Structural changes in transthyretin produced by the Ile 84 Ser mutation which result in decreased affinity for retinol-binding protein

Abstract

The X-ray crystal structure of the transthyretin variant Ile 84 Ser has been determined to 1.7Å resolution. The functional form of normal transthyretin is a tetramer, having a cylindrical cavity which binds thyroxine and an exterior binding site for the complex of retinol with retinol-binding protein. The naturally occurring amyloidogenic variant Ile 84 Ser has reduced affinity for retinol-binding protein. The results of this study show that the overall structural homology between the C-alpha atoms of the variant and normal protein is very high with differences mainly in the loop regions, in the vicinity of the substitution, and the ligand binding areas. The known functional differences for the variant (ligand-binding) are correlated with the structural changes observed in the region of the ligand-binding site.

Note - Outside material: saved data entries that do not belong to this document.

Lemma safe_enqueue_on_dataset enqueue_all s n d :
  s ∈ db_submissions st → d ∈ db_datasets st → sub_task_id s = ds_task_id d →
  (∀ s, s ∈ db_submissions st → safe I (enqueue_all s) (λ _, True)) →
  safe I (enqueue_on_dataset enqueue_all s n d) (λ _, True).
Proof.
  pose proof HI as HI. intros Hs Hd Ht Hall. unfold enqueue_on_dataset.
  eapply triple_bind; [by apply triple_query_res|]. intros r.
  eapply triple_bind; [apply triple_query|]. intros ops. cbv beta. destruct (bool_decide (ops = [])) eqn:Hops; cbn [andb].
  - apply bool_decide_eq_true in Hops as ->. cbn [for_acc].
    eapply triple_bind; [eapply triple_ret; intros w Hw; exact Hw|]. intros n'.
    destruct (submission_to_evaluate r) eqn:Hev; [|apply triple_ret; naive_solver].
    destruct r as [r|]; [|done]. cbv zeta.
    eapply triple_bind.
    { eapply triple_consequence; [apply (triple_set_evaluation_outcome (sub_id s, ds_id d))|..|done]; [|done].
      intros w [[Hw Hr] Hops]. apply submission_get_result_in in Hr as [Hr Hk].
      pose proof (sound_view st w (inv_sound st I HI w Hw)) as Hg. split_and!; [done| |].
      - intros r' Hr' Hk'. assert (r' = r) as -> by
          (eapply (key_unique sr_key); [apply Hg|done..|congruence]).
        symmetry in Hops. apply nothing_missing in Hops; [|done].
        unfold testcases, testcases_of in *.
        by destruct (good_tables st _ Hg) as (_ & _ & <- & _).
      - rewrite <- Hk. apply list_elem_of_fmap. by exists r. }
    intros []. apply (triple_consequence _ I _ _ (λ _ w, I w ∧ True) _ I); [|by intros w []|done..].
    change (safe I (_ ← commit; _ ← evaluation_ended_with enqueue_all (sub_id s, ds_id d); mret n') (λ _, True)).
    apply safe_then; [by eapply safe_commit|]. intros _.
    apply safe_then; [by apply safe_evaluation_ended_with|]. intros _. safe_step.
  - intros w [[Hw Hr] Ho]. refine (triple_at w Hw _).
    change (safe I (n ← for_acc (enqueue_submission_operation s) n ops; mret n) (λ _, True)).
    apply safe_then; [|intros n'; safe_step]. apply safe_for_acc. intros n' e He.
    eapply safe_enqueue_submission_operation; [done..|]. subst ops. by eapply submission_operation_valid.
Qed.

The substitution at position 84 results in changes in the shape of the putative site for complexation with retinol binding protein. The substitution site occurs at the interface between two tetramers which are nearest neighbors in the crystal in the direction parallel to the a axis of the unit cell. The variant tetraners move closer together resulting in a hydrogen bond across the interface which does not form in the normal protein. This dominant packing interface may be significant in amyloidogenesis.